The Construction Lien Act (Ontario) is designed to protect contractors and the trades who work for them by providing a registered interest against land which interest effectively disallows a property owner from re-mortgaging, selling or otherwise using their land without removing the Lien.
Liens Must be Registered within 45 Days …
The Construction Lien act permits registration by anyone who provides work or services or supplies materials that are used for on and for property. The Lien must be registered within 45 days of work being substantially completed on a property and must be perfected (a Court action must be commenced) within 90 days of substantial completion.
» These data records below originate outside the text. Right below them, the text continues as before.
(** The loop of [ssh_load_authkeys] on the rest [f] of the file; every round takes a
    byte of it. *)
Fixpoint authkeys_loop (fuel : nat) (f : list Z) : M (keyring C) unit :=
  match fuel with
  | O => mret tt
  | S fuel =>
      n ← gets g_authkey_count;
      if decide (n < SSH_MAX_AUTHKEYS) then
        match fgets 300 f with
        | None => mret tt
        | Some (line, f) =>
            k ← lift (ssh_parse_authkey_line (line ++ [0]));
            match k with
            | Some pk => modify (fun s => (s <| g_authkeys := <[Z.to_nat n := pk]> (g_authkeys s) |>) <| g_authkey_count := n + 1 |>)
            | None => mret tt
            end ;;
            authkeys_loop fuel f
        end
      else mret tt
  end.
Definition ssh_load_authkeys : M (keyring C) unit :=
  modify (fun s => s <| g_authkey_count := 0 |>) ;;
  d ← gets k_disk;
  match auth_file d with
  | None => mret tt
  | Some f =>
      authkeys_loop (S (length (text_view f))) (text_view f) ;;
      n ← gets g_authkey_count;
      when (bool_decide (n <> 0)) (say (KeysLoaded n))
  end.
Definition ssh_install_setup : M (keyring C) unit :=
  modify (fun s => s <| k_rng := rng_init (k_rng s) |>) ;; ssh_load_hostkey ;; ssh_load_authkeys.

(** ** The host key *)

Definition stored_seed (d : disk) : option (list Z) :=
  f ← key_file d; if decide (len (take 32 f) = 32) then Some (take 32 f) else None.
(** The seed the host key comes from, and the disk afterwards. *)
Definition hostkey_seed (s : keyring C) : list Z := default (rng_bytes 32 (k_rng s)).1 (stored_seed (k_disk s)).
Definition disk_after (s : keyring C) : disk :=
  match stored_seed (k_disk s), d_room (k_disk s) with
  | None, Some room => (k_disk s) <| key_file := Some (take (Z.to_nat room) (hostkey_seed s)) |>
  | _, _ => k_disk s
  end.
Definition hostkey_notice (d : disk) : list notice :=
  match stored_seed d, d_room d with Some _, _ => [] | None, Some _ => [KeyGenerated] | None, None => [KeyEphemeral] end.
Lemma load_hostkey_run s : wp ssh_load_hostkey (fun _ s' => k_disk s' = disk_after s
  /\ g_hostkey_sk s' = (key_pair (hostkey_seed s)).1 /\ g_hostkey_pk s' = (key_pair (hostkey_seed s)).2
  /\ k_said s' = k_said s ++ hostkey_notice (k_disk s)) s.
Proof.
  unfold ssh_load_hostkey, disk_after, hostkey_notice, hostkey_seed, stored_seed, write_key, say.
  destruct (k_disk s) as [[f|] a [room|]] eqn:Ed; apply wp_bind, wp_gets; rewrite Ed; cbn [key_file d_room mbind option_bind].
  all: try destruct (decide (len (take 32 f) = 32)); cbn [default].
  all: unfold wp, mbind, M_bind, gets, modify, mret, M_ret; cbn -[take upd Z.to_nat rng_bytes]; fld; rewrite ?Ed; cbn -[take upd Z.to_nat rng_bytes]; fld; rewrite ?Ed, ?app_nil_r; done.
Qed.

Context {HC : CryptoOk C}.
Lemma seed_length r : length (rng_bytes 32 r).1 = 32%nat.
Proof. pose proof (rng_bytes_length 32 r ltac:(lia)). lia. Qed.
(** C21: A key file that was read or completely written gives the same host key at every
    later start, whatever the generator does, and the disk is not written again. *)
Theorem hostkey_persists s s2 :
  is_Some (stored_seed (k_disk s)) \/ (exists room, d_room (k_disk s) = Some room /\ 32 <= room) ->
  wp (ssh_load_hostkey) (fun _ s1 => k_disk s2 = k_disk s1 ->
    wp (ssh_load_hostkey) (fun _ s3 => g_hostkey_sk s3 = g_hostkey_sk s1 /\ g_hostkey_pk s3 = g_hostkey_pk s1 /\ k_disk s3 = k_disk s1) s2) s.
Proof.
  pose proof (seed_length (k_rng s)) as Lr. intros H. eapply wp_mono; [apply load_hostkey_run|]. cbn beta. intros _ s1 (E1 & Es1 & Ep1 & N1) E2.
  eapply wp_mono; [apply load_hostkey_run|]. cbn beta. intros _ s3 (E3 & Es3 & Ep3 & _).
  assert (stored_seed (k_disk s1) = Some (hostkey_seed s)) as Hs.
  { rewrite E1. unfold disk_after, hostkey_seed. destruct (stored_seed (k_disk s)) as [x|] eqn:E; [exact E|]. destruct H as [[? ?]|(room & -> & Hr)]; [done|].
    cbn [default]. unfold stored_seed. fld. cbn [mbind option_bind]. rewrite take_take, Nat.min_l, take_ge by lia. by rewrite decide_True by lia. }
  rewrite Es3, Ep3, E3. unfold hostkey_seed at 1 2. unfold disk_after. rewrite E2, Hs. cbn [default]. by rewrite Es1, Ep1.
Qed.
(** When the disk is full the file is cut short although the program reports a
    generated key, and the next start makes another one. *)
Theorem hostkey_lost_on_full_disk s s2 room : stored_seed (k_disk s) = None -> d_room (k_disk s) = Some room -> 0 <= room < 32 ->
  wp ssh_load_hostkey (fun _ s1 => k_said s1 = k_said s ++ [KeyGenerated] /\
    (k_disk s2 = k_disk s1 -> hostkey_seed s2 = (rng_bytes 32 (k_rng s2)).1)) s.
Proof.
  intros Hn Hr Hroom. eapply wp_mono; [apply load_hostkey_run|]. cbn beta. intros _ s1 (E1 & _ & _ & N1).
  unfold hostkey_notice in N1. unfold disk_after in E1. rewrite Hn, Hr in N1, E1. split; [done|]. intros E2.
  unfold hostkey_seed at 1. rewrite E2, E1. unfold stored_seed. fld. cbn [mbind option_bind].
  rewrite decide_False; [done|]. rewrite !length_take. pose proof (seed_length (k_rng s)). lia.
Qed.
End setup.

(** ** The authorized keys *)

Lemma from_blob_total want blob : all_bytes blob -> 0 <= want -> len blob < 65536 ->
  exists r, ed25519_from_blob want blob (len blob) = Some r /\ match r with Some x => want <= len x /\ all_bytes x | None => True end.
Proof.
  intros Hb Hw Hl. unfold ed25519_from_blob.
  destruct (rd_string_spec blob (len blob) 0) as ([[[nm n] o]|] & -> & H); [done|unfold is_u16; lia|lia..| |by exists None].
  destruct H as (x & _ & Hx & _ & -> & -> & Ho). cbn [mbind option_bind].
  assert (exists ok, tok_eq nm (len x) "ssh-ed25519" = Some ok) as [ok ->].
  { unfold tok_eq. case_decide as D; [|by exists false]. unfold rd_is. rewrite <- D, Hx. by eexists. }
  cbn [mbind option_bind]. destruct ok; [|by exists None].
  destruct (rd_string_spec blob (len blob) (0 + 4 + len x)) as ([[[s m] o']|] & -> & H); [done|unfold is_u16; lia|lia..| |by exists None].
  destruct H as (y & _ & Hy & Es & -> & _ & _). cbn [mbind option_bind]. eexists. split; [reflexivity|]. case_decide as D; [|done].
  apply rd_bytes_Some in Hy as (_ & _ & Hy & _ & _). split; [lia|]. rewrite Es. by apply Forall_drop.
Qed.
Lemma b64_at_total p rem k : rem <= len p -> 0 <= k -> exists v, b64_at p rem k = Some v /\ -1 <= v < 64 /\ (rem <= k -> v = -1).
Proof.
  intros Hr Hk. unfold b64_at. case_decide as D.
  - destruct (rd_is_Some p k) as [b ->]; [lia|]. cbn [mbind option_bind]. eexists. split; [done|]. split; [|lia]. unfold b64val. repeat case_decide; lia.
  - exists (-1). split; [done|]. lia.
Qed.
Lemma b64_loop_total fuel : forall p rem out outmax, 0 <= rem <= len p -> all_bytes out -> len out <= outmax ->
  exists r, b64_loop fuel p rem out outmax = Some r /\ all_bytes r /\ len r <= outmax.
Proof.
  induction fuel as [|fuel IH]; intros p rem out outmax Hr Hb Ho; cbn [b64_loop]; [by exists out|]. case_decide; [by exists out|].
  destruct (b64_at_total p rem 0) as (c0 & -> & R0 & _); [lia..|]. destruct (b64_at_total p rem 1) as (c1 & -> & R1 & E1); [lia..|].
  destruct (b64_at_total p rem 2) as (c2 & -> & R2 & E2); [lia..|]. destruct (b64_at_total p rem 3) as (c3 & -> & R3 & E3); [lia..|]. cbn [mbind option_bind].
  assert (forall l v, all_bytes l -> all_bytes (l ++ [u8 v])) as App by (intros l v Hl; apply Forall_app; split; [done|apply Forall_singleton, u8_byte]).
  case_decide; [exists []; split; [done|]; split; [by apply Forall_nil|cbn; lia]|]. case_decide as D1; [exists []; split; [done|]; split; [by apply Forall_nil|cbn; lia]|].
  case_decide; [eexists; split; [done|]; split; [by apply App|rewrite length_app; cbn [length]; lia]|].
  case_decide; [exists []; split; [done|]; split; [by apply Forall_nil|cbn; lia]|]. case_decide as D2; [exists []; split; [done|]; split; [by apply Forall_nil|cbn; lia]|].
  case_decide; [eexists; split; [done|]; split; [by apply App, App|rewrite !length_app in *; cbn [length] in *; lia]|].
  case_decide; [exists []; split; [done|]; split; [by apply Forall_nil|cbn; lia]|]. case_decide as D3; [exists []; split; [done|]; split; [by apply Forall_nil|cbn; lia]|].
  apply IH; [unfold ptr; rewrite length_drop; lia|by apply App, App, App|rewrite !length_app in *; cbn [length] in *; lia].
Qed.
Lemma b64_strip_total n p : Z.of_nat n <= len p -> exists m, b64_strip n p = Some m /\ (m <= n)%nat.
Proof.
  induction n as [|n IH]; intros Hn; cbn [b64_strip]; [by exists 0%nat|]. destruct (rd_is_Some p (Z.of_nat n)) as [b ->]; [lia|]. cbn [mbind option_bind].
  case_decide; [|by exists (S n)]. destruct IH as (m & -> & Hm); [lia|]. exists m. split; [done|lia].
Qed.
(** The scans of a C string stop at its end. *)
Lemma skip_blanks_total l : exists k, skip_blanks (l ++ [0]) = Some (drop k l ++ [0]).
Proof.
  induction l as [|b l [k IH]]; cbn [app skip_blanks].
  - exists 0%nat. by rewrite decide_False by (intros [|]; done).
  - case_decide; [exists (S k); by rewrite IH|by exists 0%nat].
Qed.
Lemma b64_span_total l n : 0 <= n -> n + len l < 65536 -> exists m, b64_span (l ++ [0]) n = Some m /\ n <= m <= n + len l.
Proof.
  revert n. induction l as [|b l IH]; intros n Hn Hl; cbn [app b64_span length] in *.
  - rewrite decide_False by (intros [H|H]; [revert H; by vm_compute|done]). exists n. split; [done|lia].
  - case_decide; [|exists n; split; [done|lia]]. rewrite u16_id by (unfold is_u16; lia). destruct (IH (n + 1)) as (m & -> & Hm); [lia..|]. exists m. split; [done|lia].
Qed.
Lemma strlen_total l : exists n, strlen (l ++ [0]) = Some n /\ 0 <= n <= len l.
Proof.
  induction l as [|b l (n & IH & Hn)]; cbn [app strlen length].
  - exists 0. done.
  - case_decide; [exists 0; split; [done|lia]|]. rewrite IH. cbn [mbind option_bind]. exists (n + 1). split; [done|lia].
Qed.
(** A line of up to 299 bytes is parsed without a read outside it. *)
Lemma parse_line_total l : len l < 300 -> exists r, ssh_parse_authkey_line (l ++ [0]) = Some r /\ match r with Some k => length k = 32%nat /\ all_bytes k | None => True end.
Proof.
  intros Hl. unfold ssh_parse_authkey_line. destruct (skip_blanks_total l) as [k ->]. cbn [mbind option_bind]. set (l1 := drop k l).
  assert (len l1 < 300) as L1 by (unfold l1; rewrite length_drop; lia).
  destruct (rd_is_Some (l1 ++ [0]) 0) as [b ->]; [rewrite length_app; cbn [length]; lia|]. cbn [mbind option_bind]. case_decide; [by exists None|].
  destruct (strlen_total l1) as (n & -> & Hn). cbn [mbind option_bind]. case_decide; [by exists None|]. change (len (text "ssh-ed25519")) with 11 in *.
  assert (exists ok, rd_is (l1 ++ [0]) 0 (text "ssh-ed25519") = Some ok) as [ok ->].
  { unfold rd_is. destruct (rd_bytes_is_Some (l1 ++ [0]) 0 (len (text "ssh-ed25519"))) as [x ->]; [lia|lia|rewrite length_app; change (len (text "ssh-ed25519")) with 11; lia|]. by eexists. }
  cbn [mbind option_bind]. destruct ok; [|by exists None].
  assert (ptr (l1 ++ [0]) 11 = drop 11 l1 ++ [0]) as -> by (unfold ptr; by rewrite drop_app_le by lia).
  destruct (rd_is_Some (drop 11 l1 ++ [0]) 0) as [b2 ->]; [rewrite length_app; cbn [length]; lia|]. cbn [mbind option_bind]. case_decide; [|by exists None].
  destruct (skip_blanks_total (drop 11 l1)) as [k2 ->]. cbn [mbind option_bind]. set (l2 := drop k2 (drop 11 l1)).
  assert (len l2 < 300) as L2 by (unfold l2; rewrite !length_drop; lia).
  destruct (b64_span_total l2 0) as (m & -> & Hm); [lia..|]. cbn [mbind option_bind]. unfold b64_decode.
  destruct (b64_strip_total (Z.to_nat m) (l2 ++ [0])) as (m' & -> & Hm'); [rewrite length_app; lia|]. cbn [mbind option_bind].
  destruct (b64_loop_total (S m') (l2 ++ [0]) (Z.of_nat m') [] 80) as (blob & -> & Bb & Lb); [rewrite length_app; lia|by apply Forall_nil|cbn; lia|]. cbn [mbind option_bind].
  destruct (from_blob_total 32 blob Bb) as (r & E & Hr); [lia|lia|]. unfold ed25519_key_from_blob. rewrite E. cbn [mbind option_bind].
  destruct r as [key|]; [|by exists None]. destruct Hr as [Hk Bk]. destruct (rd_bytes_is_Some key 0 32) as [x Hx]; [lia..|]. rewrite Hx. cbn [mbind option_bind].
  exists (Some x). split; [done|]. split; [apply rd_bytes_Some in Hx as (_&_&_&Hx&_); lia|by eapply rd_bytes_bytes].
Qed.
You are Entitled to Hold Back 10%
Under the act, every person paying a contractor is entitled to hold back 10% of the total amount for 45 days to ensure that no liens are registered. This is an important provision for sub-trades (people who have contracts with your General Contractor). While there is no direct contract between the owner of a property and the sub-trades and thus, there would, in the normal course, not be any obligation to pay any money to them, there is a statutory requirement that the owner of a property be responsible for 10% of the amount due and owing to the sub-trade regardless of the lack of contract. Holding back 10% then, allows the owner to ensure that the 10% owing to the sub-trades has been paid and that no additional liens will be filed.
It is common for contractors will tell you that you have no right to hold back any money because it’s not in the contract. That does not matter. The Construction Lien Act stipulates that the 10% holdback is valid even if it is not in the contract
Date of Substantial Completion is Key
The Construction Lien Act means that it is vital that you know the date that Construction was substantially completed. Also, many of the provisions of the Construction Lien Act are not covered here but can be tricky. Consulting a lawyer when dealing with an errant contractor is vitally important in order to ensure that you are protected under the law.